Work instruction -
When the line containing "(** The number" is reached, include it and end there; set down verbatim every line before it, starting at the top of the records.

(Saved entries)
•••

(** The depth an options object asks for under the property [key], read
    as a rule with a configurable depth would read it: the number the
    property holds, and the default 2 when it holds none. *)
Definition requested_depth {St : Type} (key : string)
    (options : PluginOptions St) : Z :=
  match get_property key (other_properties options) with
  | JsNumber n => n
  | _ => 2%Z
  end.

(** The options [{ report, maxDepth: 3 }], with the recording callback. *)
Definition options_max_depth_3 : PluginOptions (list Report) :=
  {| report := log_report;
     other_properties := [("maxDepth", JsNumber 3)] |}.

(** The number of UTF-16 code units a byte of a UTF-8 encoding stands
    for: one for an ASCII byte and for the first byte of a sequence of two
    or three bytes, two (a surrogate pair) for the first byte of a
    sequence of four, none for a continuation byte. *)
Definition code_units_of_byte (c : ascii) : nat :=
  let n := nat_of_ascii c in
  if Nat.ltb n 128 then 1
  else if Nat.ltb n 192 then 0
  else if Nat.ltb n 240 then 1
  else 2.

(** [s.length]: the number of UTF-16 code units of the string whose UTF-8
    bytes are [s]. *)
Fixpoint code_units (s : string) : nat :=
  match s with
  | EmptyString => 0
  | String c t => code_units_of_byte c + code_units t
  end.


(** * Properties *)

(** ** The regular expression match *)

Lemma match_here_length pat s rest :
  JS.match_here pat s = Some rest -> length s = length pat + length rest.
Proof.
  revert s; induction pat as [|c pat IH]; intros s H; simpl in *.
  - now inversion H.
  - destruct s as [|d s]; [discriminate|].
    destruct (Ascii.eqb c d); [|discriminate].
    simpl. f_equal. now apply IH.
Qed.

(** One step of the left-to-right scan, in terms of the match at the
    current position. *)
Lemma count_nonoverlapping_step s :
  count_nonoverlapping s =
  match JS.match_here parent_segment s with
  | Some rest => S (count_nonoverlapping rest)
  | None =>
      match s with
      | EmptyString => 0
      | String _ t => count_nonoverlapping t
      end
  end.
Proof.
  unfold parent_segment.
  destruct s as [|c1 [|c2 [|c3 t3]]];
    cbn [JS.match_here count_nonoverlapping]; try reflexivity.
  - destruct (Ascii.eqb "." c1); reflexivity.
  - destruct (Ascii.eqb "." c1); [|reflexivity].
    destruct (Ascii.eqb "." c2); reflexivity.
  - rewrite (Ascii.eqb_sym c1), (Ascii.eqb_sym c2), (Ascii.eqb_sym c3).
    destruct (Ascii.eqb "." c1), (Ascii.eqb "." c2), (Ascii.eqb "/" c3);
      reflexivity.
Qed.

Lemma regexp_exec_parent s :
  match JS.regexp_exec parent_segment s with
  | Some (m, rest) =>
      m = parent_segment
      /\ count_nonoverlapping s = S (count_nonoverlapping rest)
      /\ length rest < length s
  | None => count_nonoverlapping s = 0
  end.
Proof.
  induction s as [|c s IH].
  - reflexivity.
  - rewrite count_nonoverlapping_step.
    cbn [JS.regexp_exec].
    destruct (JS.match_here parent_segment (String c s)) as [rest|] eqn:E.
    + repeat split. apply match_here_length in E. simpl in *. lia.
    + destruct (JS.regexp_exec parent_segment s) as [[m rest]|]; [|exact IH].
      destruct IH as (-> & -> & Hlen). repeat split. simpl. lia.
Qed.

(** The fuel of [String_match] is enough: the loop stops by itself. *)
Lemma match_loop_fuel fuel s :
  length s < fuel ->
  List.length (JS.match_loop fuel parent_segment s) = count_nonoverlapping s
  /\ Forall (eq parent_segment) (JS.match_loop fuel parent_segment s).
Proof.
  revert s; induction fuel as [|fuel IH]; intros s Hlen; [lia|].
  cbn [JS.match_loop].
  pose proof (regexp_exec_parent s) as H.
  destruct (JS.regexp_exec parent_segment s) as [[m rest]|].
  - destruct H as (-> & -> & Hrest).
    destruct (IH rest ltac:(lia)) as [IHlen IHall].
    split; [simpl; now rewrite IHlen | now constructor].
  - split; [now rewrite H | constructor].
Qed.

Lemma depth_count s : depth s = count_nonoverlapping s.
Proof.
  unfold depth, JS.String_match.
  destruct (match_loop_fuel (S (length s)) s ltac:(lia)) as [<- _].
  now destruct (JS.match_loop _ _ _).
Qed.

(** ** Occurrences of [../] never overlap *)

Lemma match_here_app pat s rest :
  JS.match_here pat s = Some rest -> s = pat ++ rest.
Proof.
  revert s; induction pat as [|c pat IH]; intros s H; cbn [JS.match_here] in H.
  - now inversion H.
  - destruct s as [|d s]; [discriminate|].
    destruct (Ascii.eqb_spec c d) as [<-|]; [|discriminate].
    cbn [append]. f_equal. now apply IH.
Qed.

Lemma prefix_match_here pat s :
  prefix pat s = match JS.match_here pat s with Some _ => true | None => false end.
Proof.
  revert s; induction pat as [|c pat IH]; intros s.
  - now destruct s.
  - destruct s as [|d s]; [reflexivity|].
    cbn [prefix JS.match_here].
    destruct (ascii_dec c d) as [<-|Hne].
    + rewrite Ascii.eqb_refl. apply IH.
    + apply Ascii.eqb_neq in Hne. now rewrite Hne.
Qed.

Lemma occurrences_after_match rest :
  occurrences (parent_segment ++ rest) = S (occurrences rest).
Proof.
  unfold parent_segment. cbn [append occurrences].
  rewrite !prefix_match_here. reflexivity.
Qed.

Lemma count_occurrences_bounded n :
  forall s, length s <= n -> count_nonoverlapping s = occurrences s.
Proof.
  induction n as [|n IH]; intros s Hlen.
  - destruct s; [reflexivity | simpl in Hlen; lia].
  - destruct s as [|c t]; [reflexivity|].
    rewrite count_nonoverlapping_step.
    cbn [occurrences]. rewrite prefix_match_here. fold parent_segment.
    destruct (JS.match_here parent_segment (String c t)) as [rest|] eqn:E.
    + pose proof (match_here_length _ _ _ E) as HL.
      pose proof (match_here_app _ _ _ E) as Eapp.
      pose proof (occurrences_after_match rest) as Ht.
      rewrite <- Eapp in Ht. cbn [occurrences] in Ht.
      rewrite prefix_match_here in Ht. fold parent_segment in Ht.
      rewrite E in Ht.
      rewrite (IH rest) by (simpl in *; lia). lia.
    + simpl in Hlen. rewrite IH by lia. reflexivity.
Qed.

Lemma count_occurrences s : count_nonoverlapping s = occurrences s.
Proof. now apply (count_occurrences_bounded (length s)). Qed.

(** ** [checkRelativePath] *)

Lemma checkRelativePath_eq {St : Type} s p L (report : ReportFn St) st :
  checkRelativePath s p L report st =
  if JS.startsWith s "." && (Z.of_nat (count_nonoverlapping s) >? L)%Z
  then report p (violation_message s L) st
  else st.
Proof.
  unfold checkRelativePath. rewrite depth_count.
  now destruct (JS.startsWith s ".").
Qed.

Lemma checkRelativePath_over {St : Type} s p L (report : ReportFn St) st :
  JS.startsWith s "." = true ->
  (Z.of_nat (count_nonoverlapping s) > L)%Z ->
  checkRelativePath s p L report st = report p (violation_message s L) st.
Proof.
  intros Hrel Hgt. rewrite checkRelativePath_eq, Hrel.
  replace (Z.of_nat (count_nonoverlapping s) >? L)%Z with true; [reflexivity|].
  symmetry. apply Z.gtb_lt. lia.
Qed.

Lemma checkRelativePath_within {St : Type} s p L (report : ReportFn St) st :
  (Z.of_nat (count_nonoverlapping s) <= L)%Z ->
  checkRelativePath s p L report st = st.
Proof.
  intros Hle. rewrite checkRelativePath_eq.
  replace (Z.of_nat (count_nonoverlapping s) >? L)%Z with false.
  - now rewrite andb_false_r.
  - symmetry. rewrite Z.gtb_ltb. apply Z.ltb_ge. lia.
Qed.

•••

Written answer -
(** The depth an options object asks for under the property [key], read
    as a rule with a configurable depth would read it: the number the
    property holds, and the default 2 when it holds none. *)
Definition requested_depth {St : Type} (key : string)
    (options : PluginOptions St) : Z :=
  match get_property key (other_properties options) with
  | JsNumber n => n
  | _ => 2%Z
  end.

(** The options [{ report, maxDepth: 3 }], with the recording callback. *)
Definition options_max_depth_3 : PluginOptions (list Report) :=
  {| report := log_report;
     other_properties := [("maxDepth", JsNumber 3)] |}.

(** The number of UTF-16 code units a byte of a UTF-8 encoding stands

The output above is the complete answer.